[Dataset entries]
'''
(* ===== verification/PromotionWitnesses.v ===== *)
(** * Concrete candidates

    The theorems on candidates, their content and their promotion applied to a policy
    with a few proposals. *)

From S2P Require Import Prelude BTree RustStr Types Manifest Model Change Plan Approval ApprovalWitnesses PlanStatus PlanWrites PlanSql PlanCreation PlanCreationFacts PlanExecution PlanExecutionFacts Durations PlanRetention PlanWitnesses ContentDigest CandidateStatus CandidateWrites Promotion PromotionFacts PromotionRecord CandidatePlanning CandidatePlanningFacts.

Module CandidateScene.
Import PlanScene.

Definition policy : Policy := {|
  policy_name := "app"; policy_uid_of := Some "uid-p"; policy_mode := PolicyMode.Apply;
  policy_approval := Some ApprovalMode.Manual |}.

Definition proposed : CandidateStatus := {|
  cs_phase := CandidatePhase.Planned; cs_content_digest := Some "sha256:new";
  cs_plan_ref := Some "c1-plan"; cs_execution_preflight := None; cs_conditions := [];
  cs_observed_generation := Some 1%Z |}.

Definition candidate (name uid : string) (s : option CandidateStatus) : Candidate := {|
  cand_name := name; cand_uid := Some uid; resource_version := Some "1";
  cand_generation := Some 1%Z; cand_creation_timestamp := Some 1%Z; cand_labels := None;
  cand_owner_references := [{| owner_kind := "PostgresPolicy"; owner_uid := "uid-p"; controller := Some true |}];
  cand_policy_ref := "app"; cand_replaces := None; CandidateStatus.content_digest := "sha256:new";
  cand_status := s |}.

Definition pinned_spec (base : string) : PlanSpec := {|
  policy_ref := "app"; policy_generation := 3; reconciliation_mode := CrdReconciliationMode.Authoritative;
  owned_roles := ["app"]; owned_schemas := []; managed_database_identity := "default/db";
  origin := Some {| origin_kind := "PostgresPolicyCandidate"; origin_name := "c1"; origin_uid := "uid-1";
    PlanStatus.content_digest := Some "sha256:new"; content_digest_encoding := None; policy_uid := Some "uid-p";
    base_content_digest := Some base |};
  scope := None |}.

Definition plan (base : string) : PolicyPlan := {|
  plan_name := "c1-plan"; creation_timestamp := Some 1%Z; labels := None;
  owner_references := [{| owner_kind := "PostgresPolicyCandidate"; owner_uid := "uid-1"; controller := Some true |}];
  spec := pinned_spec base; status := Some approved_by_alice |}.

(** The approval is given against [reviewed]; the policy last carried [carried]. *)
Definition world (reviewed carried : string) : World := {|
  w_candidates := [candidate "c1" "uid-1" (Some proposed); candidate "c2" "uid-2" (Some proposed)];
  w_plans := [plan reviewed]; w_content_digest := Some carried |}.

Lemma world_distinct reviewed carried : NoDup (cand_name <$> w_candidates (world reviewed carried)).
Proof. apply (bool_decide_unpack _). by vm_compute. Qed.
End CandidateScene.

Import CandidateScene.

Lemma promoted_execution_is_authorised_witness :
  let w := world "sha256:base" "sha256:base" in
  let plan := plan "sha256:base" in
  (recognize PlanScene.now policy "sha256:new" w).1 = Some plan ∧ adoptable policy "sha256:new" w plan.
Proof.
  split; [reflexivity|].
  apply (promoted_execution_is_authorised PlanScene.now policy "sha256:new"
    (world "sha256:base" "sha256:base") (recognize PlanScene.now policy "sha256:new" (world "sha256:base" "sha256:base")).2
    (plan "sha256:base") PlanScene.parse_ts PlanScene.source_digest
    (PlanScene.reconcile_inputs "d1") (world_distinct _ _)); reflexivity.
Defined.

(** The content arrives while the policy carries another base: refused, then adopted. *)
Lemma base_check_lapses_witness :
  let w := world "sha256:reviewed" "sha256:other" in
  let '(first, w1) := recognize PlanScene.now policy "sha256:new" w in
  let '(second, _) := recognize PlanScene.now policy "sha256:new" w1 in
  first = None ∧
  ∃ plan base, second = Some plan ∧ plan ∈ w_plans w ∧
    check_plan_approval (status plan) = PlanApprovalState.Approved ∧
    plan_base_pin plan = Some base ∧ w_content_digest w ≠ Some base.
Proof.
  apply (base_check_lapses PlanScene.now PlanScene.now policy "sha256:new"
    (world "sha256:reviewed" "sha256:other") ["c1"]
    (facts_of [plan "sha256:reviewed"] (candidate "c1" "uid-1" (Some proposed)))
    {| pf_name := "c1-plan"; pf_approved := true; pf_base_content_digest := Some "sha256:reviewed" |}
    "sha256:reviewed" (world_distinct _ _)); try reflexivity.
  left.
Defined.


(** ** Content *)

Module ContentScene.
Definition written : Value :=
  Value.Object [("roles", Value.Array [Value.String "app"]); ("grants", Value.Array []);
                ("owner", Value.String "dba")].
Definition rewritten : Value :=
  Value.Object [("owner", Value.String "dba"); ("roles", Value.Array [Value.String "app"])].

Definition digest (v : Value) : string :=
  compute_content_digest id DigestScene.hash DigestScene.to_string v.

Lemma keyed_roles : well_keyed (Value.Array [Value.String "app"]).
Proof. apply keyed_array. by repeat constructor. Qed.
Lemma written_keyed : well_keyed written.
Proof.
  apply keyed_object; [apply (bool_decide_unpack _); by vm_compute|].
  repeat (apply Forall_cons; split; [|]); [apply keyed_roles|by apply keyed_array|by apply keyed_leaf|done].
Qed.
Lemma rewritten_keyed : well_keyed rewritten.
Proof.
  apply keyed_object; [apply (bool_decide_unpack _); by vm_compute|].
  repeat (apply Forall_cons; split; [|]); [by apply keyed_leaf|apply keyed_roles|done].
Qed.
End ContentScene.

Lemma content_digest_binds_witness :
  ContentScene.digest ContentScene.written = ContentScene.digest ContentScene.rewritten ∧
  same_content ContentScene.written ContentScene.rewritten.
Proof.
  assert (ContentScene.digest ContentScene.written = ContentScene.digest ContentScene.rewritten) as Heq
    by reflexivity.
  split; [exact Heq|].
  apply (content_digest_binds id DigestScene.hash DigestScene.to_string ContentScene.written
    ContentScene.rewritten ContentScene.written_keyed ContentScene.rewritten_keyed). exact Heq.
Defined.

(** ** Statuses *)

Definition planned_now : CandidateStatus :=
  record_outcome "t1" (CandidateOutcome.Planned "c1-plan" 3)
    {| ev_evaluated_at := "t1"; ev_parent_generation := Some 1%Z;
       ev_parent_state := ParentEvaluationState.Converged |} (clear_preflight default_candidate_status).

Definition promoted_now : CandidateStatus := mark_promoted "t2" "applied" (clear_preflight planned_now).

Lemma planned_run : rtc candidate_step default_candidate_status planned_now.
Proof. apply rtc_once, step_mutation; [constructor|done]. Qed.
Lemma promoted_run : rtc candidate_step default_candidate_status promoted_now.
Proof. eapply rtc_r; [apply planned_run|]. apply step_mutation; [constructor|done]. Qed.

Lemma candidate_lifecycle_witness :
  condition_true (cs_conditions promoted_now) "Promoted" ∧
  cs_execution_preflight (stamp_identity "d" None (clear_preflight promoted_now)) = None.
Proof.
  destruct (candidate_lifecycle promoted_now (stamp_identity "d" None (clear_preflight promoted_now)))
    as [Hinv Hterm].
  - apply promoted_run.
  - apply rtc_once, step_stamp.
  - split; [by apply inv_promoted|]. by apply Hterm.
Defined.

(** Another writer blocks the candidate between the read and the write: the write lands on
    what that writer left. *)
Definition read : Candidate := candidate "c1" "uid-1" (Some planned_now).
Definition blocked_meanwhile : Candidate :=
  with_candidate_status read
    (set_blocked_condition "t2" BlockCause.Unstable (clear_preflight planned_now)) (Some "2").
Definition others (call : nat) (live : option Candidate) : option Candidate :=
  match call with O => Some blocked_meanwhile | _ => live end.
Definition state_at (uid version : option string) : Candidate :=
  if decide (version = Some "1") then read else blocked_meanwhile.
Definition run : WriteRun :=
  write_status others (λ _, true) (λ _, "3") read (mark_promoted "t3" "applied") (Some read).

Lemma candidate_write_is_atomic_witness :
  wr_result run = Landed ∧
  ∃ s, (blocked_meanwhile, s) ∈ wr_landed run ∧ candidate_step (status_of blocked_meanwhile) s.
Proof.
  destruct (candidate_write_is_atomic others (λ _, true) (λ _, "3") state_at
    (mark_promoted "t3" "applied") read (Some read)) as (_ & Hr & Hs).
  - intros [|n] live o Hlive; [by intros [= <-]|apply Hlive].
  - reflexivity.
  - by intros o [= <-].
  - constructor.
  - reflexivity.
  - split; [by apply Hr|].
    exists (mark_promoted "t3" "applied" (clear_preflight (status_of blocked_meanwhile))).
    assert ((blocked_meanwhile, mark_promoted "t3" "applied" (clear_preflight (status_of blocked_meanwhile)))
      ∈ wr_landed run) as Hin by left.
    split; [exact Hin|]. apply (Hs _ _ Hin).
Defined.

(** ** A flood of proposals *)

Definition proposal (n : nat) : Candidate := {|
  cand_name := "c" +:+ pretty n; cand_uid := Some ("uid-" +:+ pretty n); resource_version := Some "1";
  cand_generation := Some 1%Z; cand_creation_timestamp := Some (Z.of_nat n); cand_labels := None;
  cand_owner_references := []; cand_policy_ref := "app"; cand_replaces := None;
  CandidateStatus.content_digest := "sha256:new"; cand_status := None |}.

Definition flood : list Candidate := proposal <$> reverse (seq 1 34).

Lemma flood_distinct : NoDup (cand_name <$> flood).
Proof. apply (bool_decide_unpack _). by vm_compute. Qed.

Lemma admission_serves_the_oldest_witness :
  let planned := filter (λ c, admitted (classify_open_candidates 100 (oldest_first flood)) c) (oldest_first flood) in
  length planned = 32 ∧ ∀ c, c ∈ planned → filed_le c (proposal 34).
Proof.
  destruct (admission_serves_the_oldest 100 flood flood_distinct) as [_ H].
  destruct (H (proposal 34)) as (_ & _ & Hover).
  - apply list_elem_of_fmap_2, elem_of_reverse, elem_of_seq. lia.
  - apply Hover. by vm_compute.
Defined.

Definition flood_inputs : PassInputs := {|
  adoption_succeeds := λ _, true; plans_read := λ _, Some [];
  planned := λ _, Outcome (CandidateOutcome.Planned "p" 1) |}.

Lemma previews_are_current_witness :
  let after := passed "t1" 100 policy (Some 1%Z) (ParentGate.Open ParentEvaluationState.Converged)
    flood_inputs flood in
  length (filter previews after) = 32 ∧ length (filter previews after) ≤ DEFAULT_MAX_OPEN_CANDIDATES.
Proof.
  split; [by vm_compute|].
  apply (previews_are_current "t1" 100 policy (Some 1%Z) (ParentGate.Open ParentEvaluationState.Converged)
    flood_inputs flood flood_distinct).
Defined.

(** Twelve superseded proposals, and one that ran. *)
Definition ran : Candidate := with_candidate_status (proposal 1) promoted_now (Some "2").
Definition ran_plan : PolicyPlan := {|
  plan_name := "c1-plan"; creation_timestamp := Some 1%Z; labels := None;
  owner_references := [{| owner_kind := "PostgresPolicyCandidate"; owner_uid := "uid-1"; controller := Some true |}];
  spec := pinned_spec "sha256:base"; status := Some (applied_status PlanScene.now (Some PlanScene.applying)) |}.
Definition spent (n : nat) : Candidate :=
  with_candidate_status (proposal n)
    (mark_superseded "t1" "Replaced" "replaced" default_candidate_status) (Some "2").
Definition ended : list Candidate := ran :: (spent <$> seq 2 12).

Lemma pruning_keeps_history_witness :
  cleanup_terminal_candidates PlanScene.parse_ts ended (Some [ran_plan]) default_retention PlanScene.now_secs =
    terminal_candidates_to_prune PlanScene.parse_ts (terminal_records ended [ran_plan]) default_retention
      PlanScene.now_secs ∧
  cand_name <$> terminal_candidates_to_prune PlanScene.parse_ts (terminal_records ended [ran_plan])
      default_retention PlanScene.now_secs = ["c2"; "c3"].
Proof.
  split; [|by vm_compute].
  apply (pruning_keeps_history PlanScene.parse_ts (λ _, None) default_retention ended [ran_plan] PlanScene.now_secs).
  - reflexivity.
  - apply (bool_decide_unpack _). by vm_compute.
Defined.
'''
[Work request]:
Copy out each line of the data above, exactly, if it lies between the line holding "Definition written : Value" and the line holding "split; [exact Heq|].", inclusive; copy no other line.

[Response area]:
Definition written : Value :=
  Value.Object [("roles", Value.Array [Value.String "app"]); ("grants", Value.Array []);
                ("owner", Value.String "dba")].
Definition rewritten : Value :=
  Value.Object [("owner", Value.String "dba"); ("roles", Value.Array [Value.String "app"])].

Definition digest (v : Value) : string :=
  compute_content_digest id DigestScene.hash DigestScene.to_string v.

Lemma keyed_roles : well_keyed (Value.Array [Value.String "app"]).
Proof. apply keyed_array. by repeat constructor. Qed.
Lemma written_keyed : well_keyed written.
Proof.
  apply keyed_object; [apply (bool_decide_unpack _); by vm_compute|].
  repeat (apply Forall_cons; split; [|]); [apply keyed_roles|by apply keyed_array|by apply keyed_leaf|done].
Qed.
Lemma rewritten_keyed : well_keyed rewritten.
Proof.
  apply keyed_object; [apply (bool_decide_unpack _); by vm_compute|].
  repeat (apply Forall_cons; split; [|]); [by apply keyed_leaf|apply keyed_roles|done].
Qed.
End ContentScene.

Lemma content_digest_binds_witness :
  ContentScene.digest ContentScene.written = ContentScene.digest ContentScene.rewritten ∧
  same_content ContentScene.written ContentScene.rewritten.
Proof.
  assert (ContentScene.digest ContentScene.written = ContentScene.digest ContentScene.rewritten) as Heq
    by reflexivity.
  split; [exact Heq|].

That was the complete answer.